Getting to Chiang Mai from Australia
No direct flights operate from Australia to Chiang Mai. The standard connections: Bangkok (Suvarnabhumi or Don Mueang) with AirAsia, Nok Air or Thai Lion for the 1-hour domestic leg (AUD $25-70 booked ahead), or Singapore with SilkAir/Scoot. The Don Mueang to Chiang Mai route via budget carriers is the cheapest option when routing through Bangkok -- book the domestic leg separately from your international flight. Chiang Mai International Airport is 5km from the old city centre; a metered taxi costs AUD $5-8, Grab is AUD $4-6, and the airport bus (Route R3) costs AUD $1.50.
Chiang Mai by Budget Level
Budget (AUD $45-65/day): guesthouse in the old city AUD $18-30, street food meals AUD $3-6 each, Grab for transport AUD $3-8/day, temple entries free or AUD $1-2, cooking class every few days. Mid-range (AUD $80-120/day): boutique hotel with pool AUD $45-75, mix of street food and cafes, private driver for day trips AUD $35-50. Comfortable (AUD $130-200/day): 4-star resort near Nimman area, restaurant lunches and dinners, daily activities. The value gap between budget and mid-range in Chiang Mai is enormous -- AUD $50/night buys genuinely lovely accommodation with a pool that would cost four times that in Bangkok''s equivalent neighbourhoods.

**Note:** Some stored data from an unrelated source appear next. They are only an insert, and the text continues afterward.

Lemma batch_step_inv (m : Z) (budget : option Z) (done : list FileDiff)
    (st : batch_state) (fd : FileDiff) :
  batch_inv m done st -> batch_inv m (done ++ [fd]) (batch_step m budget st fd).
Proof.
  intros (Hsub & Hsk & Hperm & Hne & Hct & Hfit & Hbs).
  pose proof (batch_step_sizes m budget st fd Hne Hct Hfit Hbs) as Hsizes.
  pose proof (batch_step_placed m budget st fd) as Hplaced.
  cbv zeta in Hsizes, Hplaced. unfold batch_inv.
  split; [|split; [|split]]; [| | |exact Hsizes];
    rewrite ?(fmap_app path done); cbn [fmap list_fmap];
    destruct (over_budget _ _ _); destruct Hplaced as [Hp Hs];
    rewrite ?Hp, ?Hs.
  - now apply sublist_inserts_r.
  - now apply sublist_app.
  - now apply sublist_app.
  - now apply sublist_inserts_r.
  - rewrite app_assoc. now apply Permutation_app_tail.
  - rewrite fmap_app. cbn [fmap list_fmap]. rewrite <- app_assoc.
    etrans; [apply Permutation_app_head, Permutation_app_comm|].
    rewrite app_assoc. now apply Permutation_app_tail.
Qed.

Lemma batch_loop_inv (m : Z) (budget : option Z) (diffs : list FileDiff) :
  batch_inv m diffs (batch_loop m budget diffs).
Proof.
  unfold batch_loop. apply (fold_left_invariant (batch_inv m)).
  - unfold batch_inv, batch_init.
    cbn [batches skipped current_batch current_tokens concat app fmap list_fmap].
    split; [|split; [|split; [|split; [|split; [|split]]]]];
      [constructor|constructor|reflexivity|constructor|reflexivity|now left
      |constructor].
  - intros done a s. apply batch_step_inv.
Qed.

Lemma batch_diffs_final (m : Z) (budget : option Z) (diffs : list FileDiff) :
  let st := batch_loop m budget diffs in
  concat (batch_diffs diffs m budget).1
  = concat (batches st) ++ current_batch st
  /\ (batch_diffs diffs m budget).2 = skipped st.
Proof.
  unfold batch_diffs. cbn [fst snd].
  destruct (nonempty (current_batch _)) eqn:E; (split; [|reflexivity]).
  - rewrite concat_app. cbn [concat]. now rewrite app_nil_r.
  - now rewrite (nonempty_false _ E), app_nil_r.
Qed.

Lemma batch_step_budget (m b : Z) (st : batch_state) (fd : FileDiff) :
  total_tokens st <= Z.max 0 b ->
  total_tokens (batch_step m (Some b) st fd) <= Z.max 0 b.
Proof.
  intros H. unfold batch_step, over_budget.
  destruct (b <? total_tokens st + estimate_tokens (diff fd)) eqn:E; [exact H|].
  apply Z.ltb_ge in E.
  destruct (m <? estimate_tokens (diff fd)).
  - destruct (nonempty (current_batch st)); cbn [total_tokens]; lia.
  - destruct (m <? current_tokens st + estimate_tokens (diff fd));
      cbn [total_tokens]; lia.
Qed.

Lemma batch_loop_unlimited (m : Z) (diffs : list FileDiff) :
  let st := batch_loop m None diffs in
  concat (batches st) ++ current_batch st = diffs /\ skipped st = [].
Proof.
  unfold batch_loop.
  apply (fold_left_invariant
           (fun done st => concat (batches st) ++ current_batch st = done
                           /\ skipped st = [])).
  - now split.
  - intros done fd st [Hp Hs].
    pose proof (batch_step_placed m None st fd) as H. cbv zeta in H.
    cbn [over_budget] in H. destruct H as [-> ->]. now rewrite Hp, Hs.
Qed.

(** The diffs in the batches and the skipped paths are as many as the
    diffs. *)
Lemma batch_diffs_length (m : Z) (budget : option Z) (diffs : list FileDiff) :
  llen (concat (batch_diffs diffs m budget).1)
  + llen (batch_diffs diffs m budget).2
  = llen diffs.
Proof.
  destruct (batch_diffs_final m budget diffs) as [-> ->].
  destruct (batch_loop_inv m budget diffs) as (_ & _ & Hperm & _).
  apply Permutation_length in Hperm.
  rewrite length_app, !length_fmap in Hperm. unfold llen. lia.
Qed.

Lemma batch_diffs_within_budget (m b : Z) (diffs : list FileDiff) :
  placed_tokens (batch_diffs diffs m (Some b)).1 <= Z.max 0 b.
Proof.
  unfold placed_tokens.
  destruct (batch_diffs_final m (Some b) diffs) as [-> _].
  pose proof (batch_loop_total m (Some b) diffs) as Ht. cbv zeta in Ht.
  unfold placed_tokens in Ht. rewrite concat_app in Ht. cbn [concat] in Ht.
  rewrite app_nil_r in Ht. rewrite <- Ht.
  unfold batch_loop.
  apply (fold_left_invariant (fun _ st => total_tokens st <= Z.max 0 b)).
  - cbn. lia.
  - intros _ fd st. apply batch_step_budget.
Qed.

Lemma batch_diffs_unlimited (m : Z) (diffs : list FileDiff) :
  concat (batch_diffs diffs m None).1 = diffs
  /\ (batch_diffs diffs m None).2 = [].
Proof.
  destruct (batch_diffs_final m None diffs) as [-> ->].
  apply batch_loop_unlimited.
Qed.

End batches.

(** X4: [batch_diffs] splits its input: the diffs of the batches, read
    batch after batch, are diffs of the input in the order of the input;
    the skipped paths are paths of the input in that order; every diff of
    the input is in a batch or has its path among the skipped ones, and
    none is in both; and no batch is empty. *)
Theorem batch_diffs_partitions_its_input (diffs : list FileDiff) (m : Z)
    (budget : option Z) :
  let r := batcher.batch_diffs diffs m budget in
  concat r.1 `sublist_of` diffs
  /\ r.2 `sublist_of` path <$> diffs
  /\ (path <$> concat r.1) ++ r.2 ≡ₚ path <$> diffs
  /\ llen (concat r.1) + llen r.2 = llen diffs
  /\ Forall (fun b => b <> []) r.1.
Proof.
  intros r. subst r.
  destruct (batch_diffs_final m budget diffs) as [Hc Hs].
  destruct (batch_loop_inv m budget diffs) as (Hsub & Hsk & Hperm & Hne & _).
  rewrite Hc, Hs.
  split; [exact Hsub|]. split; [exact Hsk|]. split; [exact Hperm|]. split.
  - rewrite <- Hc, <- Hs. apply batch_diffs_length.
  - unfold batcher.batch_diffs. cbn [fst].
    destruct (batcher.nonempty _) eqn:E; [|exact Hne].
    apply Forall_app. split; [exact Hne|].
    apply Forall_singleton. now apply nonempty_true.
Qed.

(** X5: every batch of [batch_diffs] has at most [max_tokens_per_batch]
    estimated tokens, unless it is a single diff that is larger than that
    on its own. *)
Theorem batch_diffs_batches_fit (diffs : list FileDiff) (m : Z)
    (budget : option Z) :
  Forall (fun b => batch_tokens b <= m
                   \/ exists fd, b = [fd]
                                 /\ m < batcher.estimate_tokens (diff fd))
         (batcher.batch_diffs diffs m budget).1.
Proof.
  destruct (batch_loop_inv m budget diffs) as (_ & _ & _ & _ & _ & Hfit & Hbs).
  unfold batcher.batch_diffs. cbn [fst].
  destruct (batcher.nonempty _) eqn:E; [|exact Hbs].
  apply Forall_app. split; [exact Hbs|].
  apply Forall_singleton. left. apply nonempty_true in E.
  destruct Hfit as [Hfit|Hfit]; [contradiction|exact Hfit].
Qed.

(** X6: with a budget, the estimated tokens of all the batches together
    stay within it (within zero for a negative budget); without one,
    nothing is skipped and the batches hold the whole input in its
    order. *)
Theorem batch_diffs_respects_budget (diffs : list FileDiff) (m b : Z) :
  placed_tokens (batcher.batch_diffs diffs m (Some b)).1 <= Z.max 0 b
  /\ concat (batcher.batch_diffs diffs m None).1 = diffs
  /\ (batcher.batch_diffs diffs m None).2 = [].
Proof.
  split; [apply batch_diffs_within_budget|apply batch_diffs_unlimited].
Qed.

(** ** Similarity of the representatives *)

Section similarity.
Context {vec : Type} `{!Numpy vec} `{!Encoder vec}.
Context (diffs : list FileDiff) (threshold : Q).

Local Abbreviation all_embeddings := (embedder.embed_texts (map diff diffs)).

Lemma dict_set_elem {V} (k : string) (v : V) (d : list (string * V))
    (x : string * V) :
  x ∈ dict_set k v d -> x = (k, v) \/ x ∈ d.
Proof.
  induction d as [|[k' v'] d IH]; cbn [dict_set].
  - intros ->%list_elem_of_singleton. now left.
  - destruct (String.eqb k' k).
    + intros [->|Hx]%elem_of_cons; [now left|right; now right].
    + intros [->|Hx]%elem_of_cons; [right; left|].
      destruct (IH Hx) as [->|Hd]; [now left|right; now right].
Qed.

(** The inner loop for the representative at [i] returns; it keeps what
    was assigned, assigns every later diff similar to the representative,
    and assigns and collects nothing else. *)
Lemma inner_loop_similar (i : nat) (fdi : FileDiff) (A0 : gset nat) :
  diffs !! i = Some fdi ->
  exists A dups,
    for_loop (range (i + 1) (length diffs)) (A0, [])
             (dedup.inner_step diffs all_embeddings threshold i)
    = Returns (A, dups)
    /\ A0 ⊆ A
    /\ (forall b fdb, (i < b)%nat -> diffs !! b = Some fdb ->
          similar threshold fdi fdb -> b ∈ A)
    /\ (forall b, b ∈ A ->
          b ∈ A0 \/ exists fdb, diffs !! b = Some fdb /\ similar threshold fdi fdb)
    /\ (forall d, d ∈ dups ->
          exists fd, fd ∈ diffs /\ path fd = d /\ similar threshold fdi fd).
Proof.
  intros Hi.
  destruct (for_loop_invariant
    (fun k (st : gset nat * list string) =>
       A0 ⊆ st.1
       /\ (forall b fdb, (i < b)%nat -> (b < i + 1 + k)%nat ->
             diffs !! b = Some fdb -> similar threshold fdi fdb -> b ∈ st.1)
       /\ (forall b, b ∈ st.1 ->
             b ∈ A0 \/ exists fdb, diffs !! b = Some fdb
                                   /\ similar threshold fdi fdb)
       /\ (forall d, d ∈ st.2 ->
             exists fd, fd ∈ diffs /\ path fd = d /\ similar threshold fdi fd))
    (range (i + 1) (length diffs))
    (dedup.inner_step diffs all_embeddings threshold i) (A0, []))
    as ([A dups] & Hret & Hsub & Hall & Honly & Hdups).
  - cbn [fst snd]. split; [done|]. split; [intros; lia|].
    split; [intros b Hb; now left|]. intros d []%elem_of_nil.
  - intros k j [A dups] Hk (Hsub & Hall & Honly & Hdups). cbn [fst snd] in *.
    apply range_lookup in Hk as [-> Hj].
    destruct (lookup_lt_is_Some_2 diffs _ Hj) as [fdj Hfdj].
    rewrite (inner_step_spec _ _ _ _ _ _ _ Hi Hfdj). cbn [fst snd].
    eexists. split; [reflexivity|].
    destruct (decide (_ ∈ A)) as [Hin|Hnin]; cbn [fst snd].
    { split; [exact Hsub|]. split; [|split; [exact Honly|exact Hdups]].
      intros b fdb Hb Hlt Hfdb Hs.
      destruct (decide (b = i + 1 + k)%nat) as [->|Hne]; [exact Hin|].
      apply (Hall b fdb); [lia|lia|exact Hfdb|exact Hs]. }
    destruct (Qle_bool _ _) eqn:Esim; cbn [fst snd].
    + apply Qle_bool_iff in Esim.
      split; [set_solver|]. split; [|split].
      * intros b fdb Hb Hlt Hfdb Hs.
        destruct (decide (b = i + 1 + k)%nat) as [->|Hne]; [set_solver|].
        apply elem_of_union. right.
        apply (Hall b fdb); [lia|lia|exact Hfdb|exact Hs].
      * intros b [Hb|Hb]%elem_of_union; [|now apply Honly].
        apply elem_of_singleton in Hb as ->. right. now exists fdj.
      * intros d [Hd|Hd]%elem_of_app; [now apply Hdups|].
        apply list_elem_of_singleton in Hd as ->. exists fdj.
        split; [now apply list_elem_of_lookup_2 in Hfdj|]. now split.
    + split; [exact Hsub|]. split; [|split; [exact Honly|exact Hdups]].
      intros b fdb Hb Hlt Hfdb Hs.
      destruct (decide (b = i + 1 + k)%nat) as [->|Hne].
      * rewrite Hfdj in Hfdb. injection Hfdb as <-.
        apply Qle_bool_iff in Hs. unfold similar in Hs. congruence.
      * apply (Hall b fdb); [lia|lia|exact Hfdb|exact Hs].
  - exists A, dups. split; [exact Hret|]. split; [exact Hsub|].
    split; [|split; [exact Honly|exact Hdups]].
    intros b fdb Hb Hfdb Hs. apply (Hall b fdb Hb); [|exact Hfdb|exact Hs].
    apply lookup_lt_Some in Hfdb. unfold range. rewrite length_seq. lia.
Qed.

Lemma outer_step_similarity (i k : nat) (st : dedup.dedup_state vec) :
  range 0 (length diffs) !! k = Some i ->
  outer_inv diffs k st /\ similarity_inv diffs threshold k st ->
  exists st', dedup.outer_step diffs all_embeddings threshold st i = Returns st'
              /\ outer_inv diffs (S k) st'
              /\ similarity_inv diffs threshold (S k) st'.
Proof.
  intros Hk [Hout (Hcov & Hreps & Hsep & Hgrp & Hemb)].
  destruct (outer_step_inv diffs threshold i k st Hk Hout) as (st' & Hret & Hout').
  exists st'. split; [exact Hret|]. split; [exact Hout'|].
  apply range_lookup in Hk as [-> Hi]. cbn [Nat.add] in *.
  destruct (lookup_lt_is_Some_2 diffs _ Hi) as [fdi Hfdi].
  destruct (decide (k ∈ dedup.assigned st)) as [Hin|Hnin].
  { unfold dedup.outer_step in Hret. rewrite decide_True in Hret by exact Hin.
    injection Hret as <-.
    split; [exact Hcov|]. split; [|now split; [|split]].
    intros rep Hrep. destruct (Hreps rep Hrep) as (a & Ha & H').
    exists a. split; [lia|exact H']. }
  destruct (inner_loop_similar k fdi ({[k]} ∪ dedup.assigned st) Hfdi)
    as (A & dups & Hloop & Hsub & Hall & Honly & Hdups).
  rewrite (outer_step_unfold _ _ _ _ _ Hfdi Hnin), Hloop in Hret.
  cbn [mbind outcome_bind fst snd] in Hret. injection Hret as <-.
  unfold similarity_inv.
  cbn [dedup.assigned dedup.st_unique dedup.unique_embeddings dedup.st_groups].
  split; [|split; [|split; [|split]]].
  - intros b Hb. destruct (Honly b Hb) as [[Hbk|Hb0]%elem_of_union|(fdb & Hfdb & Hs)].
    + apply elem_of_singleton in Hbk as ->. exists fdi, fdi.
      split; [exact Hfdi|]. split; [apply elem_of_app; right; left|now left].
    + destruct (Hcov b Hb0) as (fdb & rep & Hfdb & Hrep & Hor).
      exists fdb, rep. split; [exact Hfdb|].
      split; [apply elem_of_app; now left|exact Hor].
    + exists fdb, fdi. split; [exact Hfdb|].
      split; [apply elem_of_app; right; left|now right].
  - intros rep [Hrep|Hrep]%elem_of_app.
    + destruct (Hreps rep Hrep) as (a & Hak & Ha & Hlater). exists a.
      split; [lia|]. split; [exact Ha|]. intros b fdb Hb Hfdb Hs.
      apply Hsub, elem_of_union. right. exact (Hlater b fdb Hb Hfdb Hs).
    + apply list_elem_of_singleton in Hrep as ->. exists k.
      split; [lia|]. split; [exact Hfdi|]. exact Hall.
  - intros p q up uq Hpq Hp Hq.
    destruct (decide (q < length (dedup.st_unique st))%nat) as [Hlt|Hge].
    + rewrite lookup_app_l in Hp, Hq by lia. exact (Hsep p q up uq Hpq Hp Hq).
    + rewrite lookup_app_l in Hp
        by (apply lookup_lt_Some in Hq; rewrite length_app in Hq; cbn in Hq; lia).
      rewrite lookup_app_r in Hq by lia.
      apply list_lookup_singleton_Some in Hq as [_ <-].
      intros Hs.
      destruct (Hreps up) as (a & Hak & Ha & Hlater);
        [now apply list_elem_of_lookup_2 in Hp|].
      apply Hnin. exact (Hlater k fdi Hak Hfdi Hs).
  - intros key ds d Hin Hd.
    assert (Hold : (key, ds) ∈ dedup.st_groups st ->
                   exists rep fd, rep ∈ dedup.st_unique st ++ [fdi]
                                  /\ path rep = key /\ fd ∈ diffs /\ path fd = d
                                  /\ similar threshold rep fd).
    { intros Hg. destruct (Hgrp key ds d Hg Hd) as (rep & fd & Hrep & H').
      exists rep, fd. split; [apply elem_of_app; now left|exact H']. }
    destruct (batcher.nonempty dups); [|now apply Hold].
    apply dict_set_elem in Hin as [[= -> ->]|Hg]; [|now apply Hold].
    destruct (Hdups d Hd) as (fd & Hfd & Hpath & Hs).
    exists fdi, fd. split; [apply elem_of_app; right; left|]. now repeat split.
  - rewrite Hemb, map_app. reflexivity.
Qed.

The Elephant Nature Park (AUD $90 full day) is the non-negotiable Chiang Mai experience -- book at least two weeks ahead, earlier in school holiday periods. It fills every day and last-minute bookings rarely succeed. The Sunday Walking Street on Wualai Road and Saturday Walking Street on Wualai Road (confusingly different markets) are both worth an evening -- food, crafts, and live music for AUD $15-25 total spending if you eat your way through.
Day Trips from Chiang Mai
The best day trips from Chiang Mai: the Doi Inthanon National Park (Thailand's highest peak at 2,565m, AUD $12 entry, accessible by car or organised tour, AUD $35-50 from guesthouses), with waterfalls and twin pagodas as highlights. Lamphun (30km south, AUD $2 by red songthaew) is Thailand's oldest continuously inhabited city, with Wat Phra That Hariphunchai as one of the country's most revered temples and almost no foreign tourists. Mae Taeng Valley (40km north) is the area's activity hub -- zip-lining, whitewater rafting and elephant bathing experiences are all available here. The White Temple at Wat Rong Khun near Chiang Rai (3 hours north) is best as an overnight rather than a day trip -- it deserves time and the drive through the Mae Kok valley is worth slowing down for.